> _Work request_: Look through the listing below and write out exactly the lines from the line with "(** A committed" to the line with "apply commit_tables in", both included, and no others.
○ ○ ○
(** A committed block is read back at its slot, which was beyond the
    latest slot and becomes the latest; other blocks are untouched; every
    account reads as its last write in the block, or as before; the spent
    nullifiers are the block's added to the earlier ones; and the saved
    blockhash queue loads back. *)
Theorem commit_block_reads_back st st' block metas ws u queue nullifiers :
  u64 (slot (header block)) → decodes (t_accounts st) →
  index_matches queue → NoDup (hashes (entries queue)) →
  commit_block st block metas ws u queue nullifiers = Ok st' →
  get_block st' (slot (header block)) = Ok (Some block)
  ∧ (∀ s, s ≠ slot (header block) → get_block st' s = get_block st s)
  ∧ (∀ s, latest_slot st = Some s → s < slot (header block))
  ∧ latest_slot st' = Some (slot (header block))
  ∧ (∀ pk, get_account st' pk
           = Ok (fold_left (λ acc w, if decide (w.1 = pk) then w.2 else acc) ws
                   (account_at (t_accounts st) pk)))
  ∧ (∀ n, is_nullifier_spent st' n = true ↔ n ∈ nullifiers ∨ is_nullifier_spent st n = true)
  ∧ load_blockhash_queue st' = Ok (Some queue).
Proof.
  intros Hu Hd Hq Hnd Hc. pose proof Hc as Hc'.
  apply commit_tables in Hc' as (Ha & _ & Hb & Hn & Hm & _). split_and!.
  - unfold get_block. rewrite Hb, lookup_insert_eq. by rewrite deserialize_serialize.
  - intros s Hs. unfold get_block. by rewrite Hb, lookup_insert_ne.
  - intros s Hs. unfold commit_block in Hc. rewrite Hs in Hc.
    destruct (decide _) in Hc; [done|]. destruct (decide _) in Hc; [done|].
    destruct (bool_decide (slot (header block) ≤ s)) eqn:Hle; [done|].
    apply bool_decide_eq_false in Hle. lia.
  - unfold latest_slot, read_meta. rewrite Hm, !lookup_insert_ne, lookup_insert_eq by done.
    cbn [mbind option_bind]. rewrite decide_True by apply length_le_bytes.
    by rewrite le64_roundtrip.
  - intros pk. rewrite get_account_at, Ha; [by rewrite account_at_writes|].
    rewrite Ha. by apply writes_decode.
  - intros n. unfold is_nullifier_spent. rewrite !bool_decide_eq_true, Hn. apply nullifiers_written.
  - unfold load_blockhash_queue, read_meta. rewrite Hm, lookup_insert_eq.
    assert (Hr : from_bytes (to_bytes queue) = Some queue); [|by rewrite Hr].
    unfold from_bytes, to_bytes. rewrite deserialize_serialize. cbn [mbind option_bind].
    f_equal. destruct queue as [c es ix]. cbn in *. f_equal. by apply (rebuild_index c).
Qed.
○ ○ ○
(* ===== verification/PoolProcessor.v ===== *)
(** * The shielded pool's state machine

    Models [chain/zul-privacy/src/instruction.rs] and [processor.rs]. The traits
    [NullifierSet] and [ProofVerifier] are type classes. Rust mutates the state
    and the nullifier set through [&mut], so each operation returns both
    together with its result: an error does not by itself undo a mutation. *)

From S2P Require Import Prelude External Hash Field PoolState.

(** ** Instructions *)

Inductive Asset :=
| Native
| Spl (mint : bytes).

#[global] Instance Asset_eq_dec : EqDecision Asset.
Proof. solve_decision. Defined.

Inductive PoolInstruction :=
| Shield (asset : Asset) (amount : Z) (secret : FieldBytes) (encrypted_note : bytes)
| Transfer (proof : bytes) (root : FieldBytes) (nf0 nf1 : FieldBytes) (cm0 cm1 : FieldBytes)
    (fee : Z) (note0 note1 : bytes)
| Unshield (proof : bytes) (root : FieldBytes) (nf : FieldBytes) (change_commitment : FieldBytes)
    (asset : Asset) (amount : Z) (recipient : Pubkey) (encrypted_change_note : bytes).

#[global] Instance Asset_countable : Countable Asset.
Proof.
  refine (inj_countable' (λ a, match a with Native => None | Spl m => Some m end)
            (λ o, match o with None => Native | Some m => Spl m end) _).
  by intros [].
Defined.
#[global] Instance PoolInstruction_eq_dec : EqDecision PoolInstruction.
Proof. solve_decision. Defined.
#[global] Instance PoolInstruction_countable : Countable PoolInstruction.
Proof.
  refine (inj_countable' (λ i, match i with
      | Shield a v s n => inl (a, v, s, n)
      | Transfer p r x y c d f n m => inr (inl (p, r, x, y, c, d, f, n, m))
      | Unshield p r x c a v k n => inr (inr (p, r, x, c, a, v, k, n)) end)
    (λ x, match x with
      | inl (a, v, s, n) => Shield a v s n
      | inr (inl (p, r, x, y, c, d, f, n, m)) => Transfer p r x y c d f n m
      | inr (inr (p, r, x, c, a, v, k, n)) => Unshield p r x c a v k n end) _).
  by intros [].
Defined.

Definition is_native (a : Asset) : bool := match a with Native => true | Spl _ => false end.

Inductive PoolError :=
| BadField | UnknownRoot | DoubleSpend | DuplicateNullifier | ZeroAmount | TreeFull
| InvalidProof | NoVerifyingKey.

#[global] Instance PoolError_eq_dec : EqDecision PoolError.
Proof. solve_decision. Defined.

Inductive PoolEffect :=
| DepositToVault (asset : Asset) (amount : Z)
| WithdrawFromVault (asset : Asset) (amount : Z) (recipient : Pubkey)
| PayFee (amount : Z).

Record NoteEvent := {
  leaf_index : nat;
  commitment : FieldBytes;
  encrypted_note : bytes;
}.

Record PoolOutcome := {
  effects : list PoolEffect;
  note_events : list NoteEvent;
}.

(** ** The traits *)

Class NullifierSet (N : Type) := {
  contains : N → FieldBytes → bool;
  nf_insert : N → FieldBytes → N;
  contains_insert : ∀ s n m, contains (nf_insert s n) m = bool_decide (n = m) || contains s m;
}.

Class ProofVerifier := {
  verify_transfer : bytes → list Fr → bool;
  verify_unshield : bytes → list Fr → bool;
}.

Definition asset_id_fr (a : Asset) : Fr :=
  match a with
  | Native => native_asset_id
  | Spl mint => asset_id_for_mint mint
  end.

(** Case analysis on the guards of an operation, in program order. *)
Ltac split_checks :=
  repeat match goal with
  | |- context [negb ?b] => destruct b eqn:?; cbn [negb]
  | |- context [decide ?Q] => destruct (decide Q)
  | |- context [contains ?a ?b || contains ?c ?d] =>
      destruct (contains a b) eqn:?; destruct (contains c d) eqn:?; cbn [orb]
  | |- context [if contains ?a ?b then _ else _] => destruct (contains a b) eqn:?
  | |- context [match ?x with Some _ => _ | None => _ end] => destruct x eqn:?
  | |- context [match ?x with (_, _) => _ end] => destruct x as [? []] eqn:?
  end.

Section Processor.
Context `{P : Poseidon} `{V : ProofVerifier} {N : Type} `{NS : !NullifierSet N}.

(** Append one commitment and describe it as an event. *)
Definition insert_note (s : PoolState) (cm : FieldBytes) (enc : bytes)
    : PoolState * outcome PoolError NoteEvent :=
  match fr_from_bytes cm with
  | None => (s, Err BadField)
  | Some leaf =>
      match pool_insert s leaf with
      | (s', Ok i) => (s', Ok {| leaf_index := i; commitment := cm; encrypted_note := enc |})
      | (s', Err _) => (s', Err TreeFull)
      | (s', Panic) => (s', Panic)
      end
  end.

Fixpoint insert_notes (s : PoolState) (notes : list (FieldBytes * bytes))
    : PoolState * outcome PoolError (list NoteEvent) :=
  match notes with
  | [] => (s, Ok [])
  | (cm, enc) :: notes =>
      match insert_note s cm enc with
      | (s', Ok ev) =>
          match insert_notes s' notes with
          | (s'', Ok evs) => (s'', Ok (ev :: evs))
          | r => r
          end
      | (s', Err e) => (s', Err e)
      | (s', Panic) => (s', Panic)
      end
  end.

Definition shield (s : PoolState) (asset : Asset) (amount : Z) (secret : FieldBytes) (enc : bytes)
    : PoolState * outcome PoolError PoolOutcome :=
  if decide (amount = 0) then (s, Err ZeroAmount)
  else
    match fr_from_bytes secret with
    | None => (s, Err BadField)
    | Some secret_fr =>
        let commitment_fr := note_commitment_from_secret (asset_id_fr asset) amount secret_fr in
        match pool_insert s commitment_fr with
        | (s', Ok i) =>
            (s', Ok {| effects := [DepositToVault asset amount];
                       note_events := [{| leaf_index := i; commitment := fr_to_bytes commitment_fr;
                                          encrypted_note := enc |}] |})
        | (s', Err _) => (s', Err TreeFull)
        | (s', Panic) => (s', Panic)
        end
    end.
○ ○ ○
> _Answer to this exercise_:
(** A committed block is read back at its slot, which was beyond the
    latest slot and becomes the latest; other blocks are untouched; every
    account reads as its last write in the block, or as before; the spent
    nullifiers are the block's added to the earlier ones; and the saved
    blockhash queue loads back. *)
Theorem commit_block_reads_back st st' block metas ws u queue nullifiers :
  u64 (slot (header block)) → decodes (t_accounts st) →
  index_matches queue → NoDup (hashes (entries queue)) →
  commit_block st block metas ws u queue nullifiers = Ok st' →
  get_block st' (slot (header block)) = Ok (Some block)
  ∧ (∀ s, s ≠ slot (header block) → get_block st' s = get_block st s)
  ∧ (∀ s, latest_slot st = Some s → s < slot (header block))
  ∧ latest_slot st' = Some (slot (header block))
  ∧ (∀ pk, get_account st' pk
           = Ok (fold_left (λ acc w, if decide (w.1 = pk) then w.2 else acc) ws
                   (account_at (t_accounts st) pk)))
  ∧ (∀ n, is_nullifier_spent st' n = true ↔ n ∈ nullifiers ∨ is_nullifier_spent st n = true)
  ∧ load_blockhash_queue st' = Ok (Some queue).
Proof.
  intros Hu Hd Hq Hnd Hc. pose proof Hc as Hc'.
  apply commit_tables in Hc' as (Ha & _ & Hb & Hn & Hm & _). split_and!.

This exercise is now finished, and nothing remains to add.